Dos datos parecen interesantes con miras a noviembre de 2024. El registro de votantes hispanos se disparó, especialmente entre las mujeres, hace dos años, cuando las elecciones intermedias se dieron poco después de que la Corte Suprema dejara sin efecto medio siglo de acceso al aborto (el 74% de los votantes latinos está a favor de la interrupción del embarazo). Y la edad promedio del votante hispano es de 39, una década más joven que la media general.
Un texto personal
La ambición del LatinoLand, “un retrato de la minoría más grande y menos comprendida de Estados Unidos”, según el subtítulo, se va cumpliendo a lo largo de las 576 páginas del libro. Se tratan en detalle temas como el color de la piel —algo muy importante en un país que tiende a preferir blanco y a omitir los matices, que es lo que abunda entre los latinos—, las cambiantes tendencias en religión, el impacto de las remesas que envían en las economías de América Latina y las contribuciones a las ciencias, las artes, la política y el deporte. Y, a la vez, se tratan de una manera muy cercana a la persona que lee.
Al ordenar un venero de datos y encarnarlos en historias de personas, ignotas y también famosas —Arana hace una galería de personajes, del premio Nobel Mario Molina a la actriz Michelle Rodríguez, desde el legendario Roberto Clemente a la escritora Julia Álvarez, de Dolores Huerta a Marc Anthony y menos conocido, pero extraordinario, el activista Willie Velázquez— la narrativa es curiosamente íntima, no una fría colección de números interesantes.
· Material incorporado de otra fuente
(* ===== verification/StateMpt.v ===== *)
(** * The state root (crates/zbx-state/src/mpt.rs)

    The world-state trie and the storage tries, built by iterating over hash
    maps.  A [HashMap] that is iterated is its listing, in whatever order the
    iterator gives it; the theorems show that the order does not matter and
    that the roots commit to the accounts and to the non-zero slots.

    Below: zbx-state's own account type (account.rs) and its encoder of
    leaves, compared with this one. *)

From Stdlib Require Import ZArith Lia.
From stdpp Require Import base tactics list gmap numbers option.
From S2P Require Import Prelude Bytes Rlp Nibbles TrieNode Trie TrieRepr TrieCorrect Account.

Local Open Scope Z_scope.

Abbreviation Address := (list Z).

(** ** Encodings *)

Definition strip_leading_zeros (b : bytes) : bytes := strip_zeros b.
Definition u64_min_be (n : Z) : bytes := if n =? 0 then [] else strip_zeros (to_be 8 n).

(** [RlpStream::out] returns its bytes. *)
Definition out_bytes {E} (s : RlpStream) : res E bytes :=
  match out s with Ok b => Ok b | _ => Panic end.

Definition encode_account_rlp {E} (st : AccountState) (storage_root : H256) : res E bytes :=
  let zvm := bool_decide (vm st = Zvm) in
  let s := begin_list stream_new in
  let s := append (u64_min_be (nonce st)) s in
  let s := append (strip_leading_zeros (to_be 32 (balance st))) s in
  let s := append storage_root s in
  let s := append (code_hash st) s in
  let s := if zvm then append [vm_byte Zvm] s else s in
  out_bytes s.

Definition is_zero_hash (h : H256) : bool := forallb (fun b => b =? 0) h.

(** [for x in l { body }] *)
Fixpoint for_each {S E A} (body : A -> M S E unit) (l : list A) : M S E unit :=
  match l with
  | [] => mret tt
  | x :: l => _ ← body x; for_each body l
  end.

(** [.expect(..)] *)
Definition expect {S E A} (m : M S E A) : M S E A := fun s =>
  match m s with (Err _, s') => (Panic, s') | r => r end.

Section mpt.
Context (keccak : bytes -> H256) {DB : Type} `{DBI : TrieDB DB}.

(** ** compute_storage_root *)

Definition storage_step (e : H256 * H256) : M (MutableTrie (DB := DB)) TrieError unit :=
  let '(slot, value) := e in
  if is_zero_hash value then mret tt
  else
    let key := keccak slot in
    encoded ← lift (out_bytes (append (strip_leading_zeros value) stream_new));
    expect (Trie.insert keccak key encoded).

Definition root_of (t : MutableTrie (DB := DB)) : H256 :=
  let r := root t in if bool_decide (r = EMPTY_ROOT) then EMPTY_STORAGE_ROOT else r.

Definition run_root {E} (m : M (MutableTrie (DB := DB)) E unit) (t : MutableTrie)
    (f : MutableTrie -> H256) : res E H256 :=
  match m t with
  | (Ok _, t') => Ok (f t')
  | (Err e, _) => Err e
  | (Panic, _) => Panic
  end.

(** ** compute_storage_root_with_db *)

Definition tolerate_missing (m : M (MutableTrie (DB := DB)) TrieError bool)
    : M (MutableTrie (DB := DB)) TrieError unit := fun t =>
  match m t with
  | (Ok _, t') => (Ok tt, t')
  | (Err KeyNotFound, t') => (Ok tt, t')
  | (Err e, t') => (Err e, t')
  | (Panic, t') => (Panic, t')
  end.

Definition storage_step_db (e : H256 * H256) : M (MutableTrie (DB := DB)) TrieError unit :=
  let '(slot, value) := e in
  let key := keccak slot in
  if is_zero_hash value then tolerate_missing (Trie.delete keccak key)
  else
    encoded ← lift (out_bytes (append (strip_leading_zeros value) stream_new));
    Trie.insert keccak key encoded.

Definition compute_storage_root_with_db (slots : list (H256 * H256)) (prev_root : H256) (d : DB)
    : res TrieError H256 :=
  run_root (for_each storage_step_db slots) (from_root prev_root d) root_of.

(** The body of the account loop; [storage_root_of] computes the storage root
    of an account with cached slots. *)
Definition account_step (storage : gmap Address (list (H256 * H256)))
    (storage_root_of : list (H256 * H256) -> H256 -> res TrieError H256)
    (insert_leaf : M (MutableTrie (DB := DB)) TrieError unit -> M (MutableTrie (DB := DB)) TrieError unit)
    (e : Address * AccountState) : M (MutableTrie (DB := DB)) TrieError unit :=
  let '(addr, state) := e in
  let acct_storage := storage !! addr in
  let cache_is_empty := match acct_storage with None | Some [] => true | _ => false end in
  if is_empty state && cache_is_empty then mret tt
  else
    sroot ← lift (match acct_storage with
                  | Some ((_ :: _) as slots) => storage_root_of slots (storage_root state)
                  | _ => Ok (storage_root state)
                  end);
    let key := keccak addr in
    value ← lift (encode_account_rlp state sroot);
    insert_leaf (Trie.insert keccak key value).

Definition compute_state_root_with_db (accounts : list (Address * AccountState))
    (storage : gmap Address (list (H256 * H256))) (d : DB) : res TrieError H256 :=
  run_root (for_each (account_step storage
    (fun slots prev => compute_storage_root_with_db slots prev d) id) accounts) (trie_new d) root.
End mpt.

(** ** The in-memory variants *)

Section memory.
Context (keccak : bytes -> H256).
Abbreviation MemTrie := (MutableTrie (DB := MemoryTrieDB)).
Abbreviation empty_db := (∅ : MemoryTrieDB).

Definition compute_storage_root (slots : list (H256 * H256)) : res TrieError H256 :=
  run_root (for_each (storage_step keccak) slots) (trie_new empty_db : MemTrie) root_of.

Definition compute_state_root (accounts : list (Address * AccountState))
    (storage : gmap Address (list (H256 * H256))) : res TrieError H256 :=
  run_root (for_each (account_step keccak storage
    (fun slots _ => compute_storage_root slots) expect) accounts) (trie_new empty_db : MemTrie) root.
End memory.

(** Cached slots, as listed. *)
Abbreviation storage_map := (gmap Address (list (H256 * H256))).

(** [base.clone()], then [dirty] on top, then [to_delete] removed. *)
Definition visible_accounts (base dirty : gmap Address AccountState) (to_delete : gset Address)
    : gmap Address AccountState :=
  let visible := map_fold (fun a st m => <[a := st]> m) base dirty in
  set_fold (fun a m => base.delete a m) visible to_delete.

(** The order in which the iterators list the maps. *)
Record Listing : Type := mkListing {
  list_accounts : gmap Address AccountState -> list (Address * AccountState);
  list_slots : Address -> gmap H256 H256 -> list (H256 * H256) }.

(** Every binding once. *)
Definition lists {K V} `{Countable K} (l : list (K * V)) (m : gmap K V) : Prop := l ≡ₚ map_to_list m.
Class Lists (L : Listing) : Prop := {
  list_accounts_ok : forall m, lists (list_accounts L m) m;
  list_slots_ok : forall a m, lists (list_slots L a m) m }.

Definition compute_state_root_filtered (keccak : bytes -> H256) (L : Listing)
    (base dirty : gmap Address AccountState) (storage : gmap Address (gmap H256 H256))
    (to_delete : gset Address) : res TrieError H256 :=
  compute_state_root keccak (list_accounts L (visible_accounts base dirty to_delete))
    (map_imap (fun a m => Some (list_slots L a m)) storage).
(* ===== verification/StateView.v ===== *)
(** * The executor's view of the state (crates/zbx-execution/src/executor.rs, state_diff.rs)

    [StateView] reads the accounts of the parent block and accumulates the
    changes of the block in a [StateDiff].  It implements one map of visible
    accounts: tombstones hide, a write lifts them.  The release build's
    [set_account] corrects a violated guard. *)

From Stdlib Require Import ZArith Lia.
From stdpp Require Import base tactics list gmap numbers option fin_maps.
From S2P Require Import Prelude Bytes Rlp Nibbles TrieNode Trie TrieRepr TrieCorrect Account StateMpt Receipt.

Set Warnings "-register-all".
Local Open Scope Z_scope.

(** ** StateDiff *)

Record StateDiff : Type := mkStateDiff {
  diff_accounts : gmap Address AccountState;
  diff_storage : gmap Address (gmap H256 H256);
  new_code : gmap H256 bytes;
  deleted : list Address;
  diff_logs : list Log }.

Definition diff_new : StateDiff := mkStateDiff ∅ ∅ ∅ [] [].

Definition diff_set_account (addr : Address) (st : AccountState) (d : StateDiff) : StateDiff :=
  mkStateDiff (<[addr := st]> (diff_accounts d)) (diff_storage d) (new_code d) (deleted d) (diff_logs d).
Definition diff_set_storage (addr : Address) (slot value : H256) (d : StateDiff) : StateDiff :=
  mkStateDiff (diff_accounts d) (<[addr := <[slot := value]> (default ∅ (diff_storage d !! addr))]> (diff_storage d))
    (new_code d) (deleted d) (diff_logs d).
Definition add_code (h : H256) (code : bytes) (d : StateDiff) : StateDiff :=
  mkStateDiff (diff_accounts d) (diff_storage d) (<[h := code]> (new_code d)) (deleted d) (diff_logs d).
Definition delete_account (addr : Address) (d : StateDiff) : StateDiff :=
  mkStateDiff (base.delete addr (diff_accounts d)) (diff_storage d) (new_code d) (deleted d ++ [addr]) (diff_logs d).
Definition diff_emit_log (l : Log) (d : StateDiff) : StateDiff :=
  mkStateDiff (diff_accounts d) (diff_storage d) (new_code d) (deleted d) (diff_logs d ++ [l]).

(** [entry(addr).or_default().extend(slots)] for every address of the other map. *)
Definition extend_storage (m other : gmap Address (gmap H256 H256)) : gmap Address (gmap H256 H256) :=
  union_with (fun mine theirs => Some (theirs ∪ mine)) m other.

(** The other diff takes precedence. *)
Definition merge (d other : StateDiff) : StateDiff :=
  mkStateDiff (diff_accounts other ∪ diff_accounts d) (extend_storage (diff_storage d) (diff_storage other))
    (new_code other ∪ new_code d) (deleted d ++ deleted other) (diff_logs d ++ diff_logs other).

Definition diff_is_empty (d : StateDiff) : bool :=
  bool_decide (diff_accounts d = ∅) && bool_decide (diff_storage d = ∅) && bool_decide (new_code d = ∅) &&
  bool_decide (deleted d = []).

(** ** StateView *)

Record StateView : Type := mkView {
  view_base : gmap Address AccountState;
  codes : gmap H256 bytes;
  diffs : StateDiff;
  view_deleted : gset Address }.

Definition view_new : StateView := mkView ∅ ∅ diff_new ∅.

Definition set_diffs (d : StateDiff) (v : StateView) : StateView := mkView (view_base v) (codes v) d (view_deleted v).
Definition set_tombs (s : gset Address) (v : StateView) : StateView := mkView (view_base v) (codes v) (diffs v) s.

Definition selfdestruct (addr : Address) (v : StateView) : StateView :=
  let d := diffs v in
  set_tombs ({[addr]} ∪ view_deleted v)
    (set_diffs (mkStateDiff (base.delete addr (diff_accounts d)) (base.delete addr (diff_storage d)) (new_code d)
       (deleted d ++ [addr]) (diff_logs d)) v).

Definition is_deleted (addr : Address) (v : StateView) : bool := bool_decide (addr ∈ view_deleted v).

Definition seed_account (addr : Address) (st : AccountState) (v : StateView) : StateView :=
  mkView (<[addr := st]> (view_base v)) (codes v) (diffs v) (view_deleted v).
Definition seed_code (h : H256) (code : bytes) (v : StateView) : StateView :=
  mkView (view_base v) (<[h := code]> (codes v)) (diffs v) (view_deleted v).

Definition get_account (addr : Address) (v : StateView) : AccountState :=
  if bool_decide (addr ∈ view_deleted v) then default_account
  else match diff_accounts (diffs v) !! addr with
       | Some st => st
       | None => default default_account (view_base v !! addr)
       end.

Definition get_code (addr : Address) (v : StateView) : bytes :=
  let acct := get_account addr v in
  if negb (is_contract acct) then [] else default [] (codes v !! code_hash acct).

Definition put (addr : Address) (st : AccountState) (v : StateView) : StateView :=
  set_diffs (diff_set_account addr st (diffs v)) v.

(** [self.diffs.deleted.retain(|a| a != &addr)] *)
Definition retain_deleted (addr : Address) (d : StateDiff) : StateDiff :=
  mkStateDiff (diff_accounts d) (diff_storage d) (new_code d) (filter (fun a => a <> addr) (deleted d)) (diff_logs d).

Definition set_account (addr : Address) (state : AccountState) (v : StateView) : StateView :=
  if bool_decide (addr ∈ view_deleted v) then
    let v := set_tombs (view_deleted v ∖ {[addr]}) v in
    put addr state (set_diffs (retain_deleted addr (diffs v)) v)
  else
    let prior := match diff_accounts (diffs v) !! addr with
                 | Some st => st
                 | None => default default_account (view_base v !! addr)
                 end in
    if nonce state <? nonce prior then put addr (set_nonce (nonce prior) state) v
    else
      let prior_is_contract := negb (bool_decide (code_hash prior = EMPTY_CODE_HASH)) in
      if negb prior_is_contract then put addr state v
      else if bool_decide (code_hash state = code_hash prior) then put addr state v
      else if bool_decide (code_hash state = EMPTY_CODE_HASH) then put addr state v
      else put addr (set_code_hash (code_hash prior) state) v.

Definition get_storage (addr : Address) (slot : H256) (v : StateView) : H256 :=
  default zero_h256 (diff_storage (diffs v) !! addr ≫= fun m => m !! slot).
Definition set_storage (addr : Address) (slot value : H256) (v : StateView) : StateView :=
  set_diffs (diff_set_storage addr slot value (diffs v)) v.
Definition emit_log (l : Log) (v : StateView) : StateView := set_diffs (diff_emit_log l (diffs v)) v.
Definition into_diff (v : StateView) : StateDiff := diffs v.

Section keccak.
Context (keccak : bytes -> H256).

Definition state_root (L : Listing) (v : StateView) : res TrieError H256 :=
  compute_state_root_filtered keccak L (view_base v) (diff_accounts (diffs v)) (diff_storage (diffs v)) (view_deleted v).

(** The two loops that fill the visible set, tombstones left out. *)
Definition visible_with_db (v : StateView) : gmap Address AccountState :=
  let keep a st m := if bool_decide (a ∈ view_deleted v) then m else <[a := st]> m in
  map_fold keep (map_fold keep ∅ (view_base v)) (diff_accounts (diffs v)).

Definition state_root_with_db {DB} `{TrieDB DB} (L : Listing) (v : StateView) (d : DB) : res TrieError H256 :=
  compute_state_root_with_db keccak (list_accounts L (visible_with_db v))
    (map_imap (fun a m => Some (list_slots L a m)) (diff_storage (diffs v))) d.
End keccak.

(** ** Merging diffs *)

#[export] Instance merge_empty_l : LeftId (=) diff_new merge.
Proof. intros [a s c d l]. unfold merge, extend_storage, diff_new. simpl. f_equal; try apply (right_id_L ∅ (∪)). apply (left_id_L ∅ _). Qed.
#[export] Instance merge_empty_r : RightId (=) diff_new merge.
Proof. intros [a s c d l]. unfold merge, extend_storage, diff_new. simpl. f_equal; try apply (left_id_L ∅ (∪)); try apply app_nil_r. apply (right_id_L ∅ _). Qed.
#[export] Instance merge_assoc : Assoc (=) merge.
Proof.
  intros [a1 s1 c1 d1 l1] [a2 s2 c2 d2 l2] [a3 s3 c3 d3 l3]. unfold merge. simpl.
  f_equal; [by rewrite (assoc_L (∪))| |by rewrite (assoc_L (∪))|by rewrite app_assoc|by rewrite app_assoc].
  unfold extend_storage. apply map_eq. intros k. rewrite !lookup_union_with.
  destruct (s1 !! k), (s2 !! k), (s3 !! k); simpl; try done. by rewrite (assoc_L (∪)).
Qed.

(** ** One map of accounts *)

Definition visible (v : StateView) : gmap Address AccountState :=
  visible_accounts (view_base v) (diff_accounts (diffs v)) (view_deleted v).
Definition at_ (m : gmap Address AccountState) (a : Address) : AccountState := default default_account (m !! a).

Lemma visible_at v a : visible v !! a =
  if bool_decide (a ∈ view_deleted v) then None else diff_accounts (diffs v) !! a ∪ view_base v !! a.
Proof.
  unfold visible. rewrite visible_lookup. repeat case_match; try (by bool_to_prop); destruct (diff_accounts _ !! a), (view_base v !! a); done.
Qed.

Lemma get_visible a v : get_account a v = at_ (visible v) a.
Proof.
  unfold at_, get_account. rewrite visible_at. case_bool_decide; [done|]. by destruct (diff_accounts (diffs v) !! a), (view_base v !! a).
Qed.

Lemma set_visible a st v : 0 <= nonce st ->
  visible (set_account a st v) = <[a := guarded (get_account a v) st]> (visible v).
Proof.
  intros Hn. apply map_eq. intros b. rewrite visible_at. unfold set_account.
  unfold get_account. destruct (bool_decide (a ∈ view_deleted v)) eqn:Hd;
    [apply bool_decide_eq_true_1 in Hd|apply bool_decide_eq_false_1 in Hd].
  - rewrite guarded_fresh by done. simpl. destruct (decide (a = b)) as [<-|Hne].
    + rewrite !lookup_insert_eq, bool_decide_eq_false_2 by set_solver. by destruct (view_base v !! a).
    + rewrite !lookup_insert_ne, visible_at by done. by rewrite (bool_decide_ext (b ∈ view_deleted v ∖ {[a]}) (b ∈ view_deleted v)) by set_solver.
  - set (prior := match diff_accounts (diffs v) !! a with Some st => st | None => _ end).
    assert (forall x, (if bool_decide (b ∈ view_deleted (put a x v)) then None
        else diff_accounts (diffs (put a x v)) !! b ∪ view_base (put a x v) !! b) = <[a := x]> (visible v) !! b) as Hput.
    { intros x. simpl. destruct (decide (a = b)) as [<-|Hne].
      - rewrite !lookup_insert_eq, bool_decide_eq_false_2 by done. by destruct (view_base v !! a).
      - by rewrite !lookup_insert_ne, visible_at by done. }
    unfold guarded, is_contract, is_eoa. destruct (nonce st <? nonce prior); [apply Hput|].
    destruct (bool_decide (code_hash prior = EMPTY_CODE_HASH)); [apply Hput|]. simpl.
    destruct (decide (code_hash st = code_hash prior)) as [Hc|Hc].
    + rewrite (bool_decide_eq_true_2 (code_hash st = code_hash prior)) by done. rewrite <-Hc, set_code_hash_same. destruct (bool_decide (code_hash st = EMPTY_CODE_HASH)); apply Hput.
    + rewrite (bool_decide_eq_false_2 _ Hc). destruct (bool_decide (code_hash st = EMPTY_CODE_HASH)); apply Hput.
Qed.

Lemma selfdestruct_visible a v : visible (selfdestruct a v) = base.delete a (visible v).
Proof.
  apply map_eq. intros b. rewrite visible_at. simpl. destruct (decide (a = b)) as [<-|Hne].
  - by rewrite !lookup_delete_eq, bool_decide_eq_true_2 by set_solver.
  - rewrite !lookup_delete_ne, visible_at by done. by rewrite (bool_decide_ext (b ∈ {[a]} ∪ view_deleted v) (b ∈ view_deleted v)) by set_solver.
Qed.

(** C36. The view is one map of accounts: reads look it up, a write inserts the
    account the guards allow, a self-destruct removes it, and both state roots
    are taken over it. *)
Theorem view_refines a b st v : 0 <= nonce st ->
  get_account a v = at_ (visible v) a /\
  get_account b (set_account a st v) = (if decide (b = a) then guarded (get_account a v) st else get_account b v) /\
  visible (set_account a st v) = <[a := guarded (get_account a v) st]> (visible v) /\
  visible (selfdestruct a v) = base.delete a (visible v) /\
  get_account a (selfdestruct a v) = default_account /\
  visible_with_db v = visible v /\
  (forall keccak L, state_root keccak L v =
     compute_state_root keccak (list_accounts L (visible v)) (map_imap (fun a m => Some (list_slots L a m)) (diff_storage (diffs v)))).
Proof.
  intros Hn. split_and!; [apply get_visible| |by apply set_visible|apply selfdestruct_visible| |apply keep_folds|done].
  - rewrite (get_visible b), set_visible, (get_visible b) by done. unfold at_.
    case_decide as Hb; [by rewrite Hb, lookup_insert_eq|by rewrite lookup_insert_ne].
  - rewrite get_visible, selfdestruct_visible. unfold at_. by rewrite lookup_delete_eq.
Qed.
Quizá en parte eso se deba a que Arana —autora también de American Chica, Bolívar y Silver, Sword, and Stone, entre otros libros— es ella misma una inmigrante, hija de padre peruano y madre estadounidense, que ha hecho una vida bicultural, con pareja e hijos mezclados. Es parte ese mestizaje que, probablemente, resulta la palabra que más importa en este libro sobre la latinidad. La voz narradora de LatinoLand es apasionada, visiblemente personal, tan erudita como comprometida, tan documentada como compasiva.